Праздник, как ты понимаешь, начинается с первой рюмки за ее столом, но только после первой бутылки за своим. Глаза твои наливаются отрешением, и положить голову на стол тебе мешает желание, чтобы она обязательно оплатила твой стол или оказала мелкую, но достаточно весомую помощь, которую как интеллигентный человек ты не можешь попросить словами, но говоришь глазами и чувствуешь, что она тебя понимает. Сердце женщины! То, что не приносило еще никому пользы, кажется тебе таким возвышенным, что ты, выдавив с трудом улыбку на лице, пытаешься ее держать, чтобы она не скатилось, потому что ты знаешь, что второй раз это сделать не удастся.
Выполнив твое желание, она берет тебя под мышку и выводит из ресторана, а все остальное ты уже не помнишь: как она сажает тебя в машину, как выводит из машины, как сквозь зубы, когда тебе хочется упасть на лужайку у какого то дома (естественно, ее) и погрызть траву, и поймать лицом лучи заходящего солнца, она выдавливает: «Да держись ты, скотина!» – будучи уверенным, что ты этого не услышишь. Придерживает тебя у двери лифта, потом, прижав к стене, вытаскивает ключи и открывает дверь, в которую тебя заталкивает и ты сползаешь на мягкий пуфик, все с той же улыбкой.
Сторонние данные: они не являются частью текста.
(* ===== verification/Prelude.v ===== *)
(** * A kernel with user interrupts, and the processor that delivers them

    ** The program

    The system is a PC emulator extended with x86 user interrupts (a QEMU fork,
    src/qemu-uintr) and a small Rust kernel that uses them (NimbOS, src/nimbos).
    The kernel runs next to Linux: system calls it cannot serve are forwarded
    through shared memory to a Linux process (src/nimbos-driver).  The
    development covers the path of an interrupt from a device line or a
    [senduipi] instruction to the handler and back, the processor state that
    path reads and writes, and the parts of the kernel that prepare it.  Paths
    under hw/ and target/ below are relative to src/qemu-uintr, paths under
    kernel/ to src/nimbos.

    ** The models

    A pure C or Rust function is a Rocq function.  Code that changes state
    takes the state and returns it; [Machine] (Machine.v) is the state of the
    PC: the local APICs and their processors, the two 8259 chips, the I/O APICs,
    physical memory (a map from addresses to bytes), the clock, and whether a
    failed assertion has stopped the emulator.  A helper of
    the processor that can raise an exception is a program of the monad [X]
    (Exec.v): it returns, leaves the execution loop with the exception recorded
    in the processor state, or aborts the emulator.  Machine integers are
    integers [Z] with their wrap-around written out ([u8], [u16], [u32], [u64],
    [s32], [s64] below).

    - Interrupt controllers.  Pic.v: the 8259 (hw/intc/i8259.c), written against
      the class [PicWorld] of what a chip is connected to; Wiring.v instantiates
      it for the pair on the board (hw/i386/x86.c).  Apic.v: the local APIC
      (hw/intc/apic.c, apic_common.c); Ioapic.v: the I/O APIC
      (hw/intc/ioapic.c), against the class [MsiSink] of where its messages go;
      System.v closes the loop between the two.
    - The processor.  Cpu.v: the registers (target/i386/cpu.h).  Cc.v: the lazily
      computed flags (tcg/cc_helper.c).  Exec.v: exceptions (tcg/excp_helper.c).
      Mmu.v: page walks and memory accesses (tcg/sysemu/excp_helper.c).  Bpt.v:
      debug registers.  Ctl.v: control registers and the cached flags (helper.c).
      Seg.v, Intr.v, Far.v: descriptors, task switches, interrupt delivery and
      far transfers (tcg/seg_helper.c).  Svm.v, Vmrun.v, Smm.v: guests and
      system management mode.  Msr.v: the register-access instructions.  Int.v:
      division, decimal adjustment, rotation through carry and bit scatter and
      gather (tcg/int_helper.c, tcg/shift_helper_template.h).
    - User interrupts.  Uintr.v: the posted descriptor (UPID) and the target
      table (UITT) in guest memory, the instructions and the delivery
      (tcg/seg_helper.c, tcg/misc_helper.c).
    - The kernel.  Kernel.v: the instructions kernel code is made of.  Switch.v:
      the context switch (kernel/src/arch/x86_64/context.rs), instruction by
      instruction.  Register.v: the system calls that register senders and
      handlers (kernel/src/syscall/uintr.rs).  Paging.v: page tables and the
      frame allocator (kernel/src/mm, kernel/src/utils).  Aspace.v: address
      spaces made of areas, their copies, the loading of programs, and the
      kernel's own (kernel/src/mm/memory_set.rs).  Uaccess.v: the bytes of a
      program's memory and the kernel's checked copies from and to them
      (kernel/src/mm/uaccess.rs).  Task.v: tasks, their parents and children, the
      ready queue, the calls that make, end and await tasks with the pointers they
      take (kernel/src/task, kernel/src/syscall/task.rs, mod.rs), and the writes
      of programs to their own memory.  Scf.v: the forwarding queue, both the
      kernel's side and the process's side, as a step relation, with the assertion
      that ends the process (kernel/src/scf/queue.rs,
      src/nimbos-driver/apps/libs).

    ** What is proved

    - User interrupts end to end (UintrSend.v, UintrFacts.v): a [senduipi] on one
      processor makes another enter its handler with the vector on the stack;
      delivery followed by [uiret] resumes the program.
    - The kernel prepares the hardware: after the registration calls [senduipi]
      does what was registered (RegisterFacts.v); a task switched away from and
      back to keeps its callee-saved registers, its user-interrupt flag and the
      user-interrupt registers that the switch saves (SwitchFacts.v);
      the page tables implement a finite map from pages to frames, and the
      processor's walk finds what the map promises (PagingTree.v,
      PagingFacts.v); the forwarding queue implements a first-in-first-out
      specification, and the kernel's side survives the end of the process
      (ScfFacts.v).
    - Processes: a loaded program sees its file, a copy looks like its original
      and shares nothing with it, and what is dropped leaves no trace
      (AspaceFacts.v, on Regions.v, Spaces.v and Loading.v); the kernel's own
      sections get the rights of their parts (KernelSpace.v); from the start of
      the kernel on no sequence of calls and of writes to memory, within what the
      code takes for granted, panics or loses a frame, memory is private, children
      that end are reaped once, and the scheduler is fair (ProcessFacts.v, on
      TaskFacts.v for the table of tasks, TaskSpaces.v for their memory, UserMem.v
      for accesses to it and TaskRuns.v for all).
    - Invariants of the processor: the cached flags agree with their registers
      after any sequence of helpers (Keeps.v, KeepsMem.v, Quiet.v, Sync.v,
      SyncAll.v); translation in long mode implements a reference walk and
      is stable (MmuFacts.v), and in every mode fails no assertion but the one on
      probes that fault (MmuSafe.v), with Mem.v and VMem.v for memory; flags, breakpoints and nested exceptions are the architectural
      ones (CcFacts.v, BptFacts.v, ExcFacts.v); division and rotation compute
      what they are meant to, scatter and gather are inverse (IntFacts.v).
    - The controllers: the local APIC implements sets of requested and in-service
      vectors (ApicFacts.v), messages reach exactly their destinations
      (ApicBus.v), the timer fires when its count says (ApicTimer.v), the I/O APIC
      strands no interrupt, sends one message for each level it serves, and
      acknowledges the 8259 even for masked ExtINT pins (IoapicFacts.v), the 8259
      resolves priorities and its output follows them but for the writes that
      change the mode (Pic.v), and a device line reaches the vector programmed for
      it, unless the reserved byte of the entry turns the message into a register
      write (System.v, Wiring.v).

    ** Bounds

    Loops of the code have their own bound as recursion argument: words of a
    vector register, APICs of the machine, bits of a byte or word.  The priority
    loop of the 8259 gets 8 steps, enough because the mask has a bit among 8
    ([get_priority_loop_exits] in Pic.v).  The mutual recursion of local and I/O
    APIC has a depth; System.v shows that every depth gives the same machine.
    The draining of responses gets one step more than the queue has descriptors;
    ScfFacts.v shows that it then ends with the queue empty.  The loops over an
    area get one round for each page and one more, the loop that writes data one
    for each byte, scatter and gather one for each bit; the theorems on them
    state that the work is done.

    ** Parameters

    The shift [1 << vector] of [senduipi] is undefined in C for vectors of 32 and
    above; its result there is an argument, as is what the uninitialised local of
    [get_hphys2] holds.  The addresses memory allocators give, the
    APIC identity the kernel reads and the values forwarded system calls return
    are arguments.  So are the quotient of the least integer by -1, the random
    number a guest draws, the ELF reader, the programs linked with the kernel,
    the addresses of the kernel's sections and the memory of the board.

    ** Not modelled

    The translator and its TLB: an access is translated each time, as after a
    flush; instructions outside the helpers (simple arithmetic, floating point,
    string and vector instructions, bound checks); memory-mapped devices other
    than the interrupt controllers; CPUID; migration and the rest of the
    emulator, which is I/O and host integration.  Of the kernel: traps, drivers,
    copies of buffers from user memory and the forwarded calls themselves, which are
    dispatch around the modelled parts or rely on third-party crates; locks are
    assumed to work, an operation on tasks is one step, and there is one
    processor, as in the code.  The hypervisor (src/RVM1.5),
    the Linux modules (src/jailhouse, src/nimbos-driver/driver) and the reports
    have no model: they drive hardware or host interfaces. *)
From stdpp Require Export base gmap list numbers tactics.
From Stdlib Require Export ZArith Lia Bool.
#[export] Set Warnings "-notation-overridden".
Global Open Scope Z_scope.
Она, между тем, бросив тебя, вытаскивает полотенце, обтирает пот с лица, идет в комнату и появляется оттуда почти голая, но ты этого еще не видишь, потому что твои глаза закрыты и сладостная яма покоя, куда ты привык падать, – похоже на то, как пушинку держит ветер, обволакивает тебя, и тут она вытаскивает тебя, а ты пытаешься понять, где ты и что с тобой. Когда тебя забирают, кидают на диван и придавливают так, что твои глаза, еще не совсем открытые, могут, ты это чувствуешь, так и застыть, когда отсюда тебя увезут в морг. Перед твоими глазами появляются образы детей в виде ангелов, твоя жена в платке и со свечой, и теща, плывущая по воздуху с иконой в руке. Это длится мгновения, когда твоя совесть готова закричать, но не успеваешь открыть рот для мучительного крика, как он прилипает к другому рту. Потом ты слышишь: «Милый, ну милый», и понимаешь, что мог бы заниматься японской борьбой сумо, и пока она над тобой работает, твои мысли заняты тем, что ищут происхождение этого слова и находят, что это борьба не японская, а русская, потому что так сходить с ума, и в таком положении могли только у нас. Закончив процедуру, она укладывается рядом с тобой, что означает почти на тебе, или на том, что от тебя осталось. Она тебя так утюжила, что диван стал мокрым от воды, которая выходила со всех пор твоего тела, и ты стал чистым, как младенец, без массажей и грязевых клизм в каких то санаториях. А будь ты не принявший, ты к ней бы подошел? – нет. Тебе бы сказали, что это возможно, ты бы ответил – нет, оценивая весовые категории. И тут тебе открывается вторая истина, что Япония была русской территорией, и мы ушли оттуда, потому что земли у нас было много, а это мы отдали им.
Таким образом, мы можем предъявить им, я написал об этом правительству. Они пока не ответили, потому что заняты Арктикой, но я дождусь.
И скажи-ка мне, Петрович, как в один день нормальный человек, я имею в виду, трезвый, что значит почти ничто, вот овощ, и не соленый, мог в один день, если бы не принимал, открыть две такие истины?!
Нельзя допустить, слышишь, нового повышения цен на водку. Мужиков не останется, борьбы не будет, красоту не увидишь, не разгуляешься. Так и пиши в своей статистике.